### Records for the task

(** A new, empty address space beside another one. *)
Lemma create_child k l r1 T1 fr1 r2 :
  umem end_ k (r2 :: l) r1 T1 fr1 ->
  exists k', uvmcreate k = Ok r2 k' /\ umem end_ k' l r1 T1 fr1 /\ same_data k k' fr1 /\
    umem end_ k' l r2 {[r2 := (2%nat, 0)]} [] /\ separate T1 fr1 {[r2 := (2%nat, 0)]} [].
Proof.
  intros U. pose proof (uvmcreate_rep k (r2 :: l) (vr_kmem _ _ _ _ _ (um_rep _ _ _ _ _ _ U))) as H. cbn in H.
  apply wp_Ok in H as (r & k' & E & -> & U2 & _ & M).
  assert (Hr : ~ held T1 fr1 r2) by (intros Hh; destruct (held_ok _ _ _ _ _ _ U Hh) as [_ Hn]; apply Hn; by left).
  assert (Hok : page_ok end_ r2) by (apply (held_ok _ _ _ _ _ _ U2); left; rewrite lookup_singleton_eq; eauto).
  destruct (umem_other k (r2 :: l) r1 T1 fr1 k' l U) as [U1 D].
  - apply U2.
  - intros p Hp. left. by right.
  - intros p a Hp Ha. apply M. apply (held_apart p r2 a); [by apply (held_ok _ _ _ _ _ _ U)|done|congruence|done].
  - exists k'. split_and!; auto. intros p Hp [[x Hx]|Hx]; [|by apply elem_of_nil in Hx].
    apply lookup_singleton_Some in Hx as [<- _]. done.
Qed.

### Task prompt
Looking at the data above, count the lines that contain the string "destruct" and give only the count.

### Expected output
2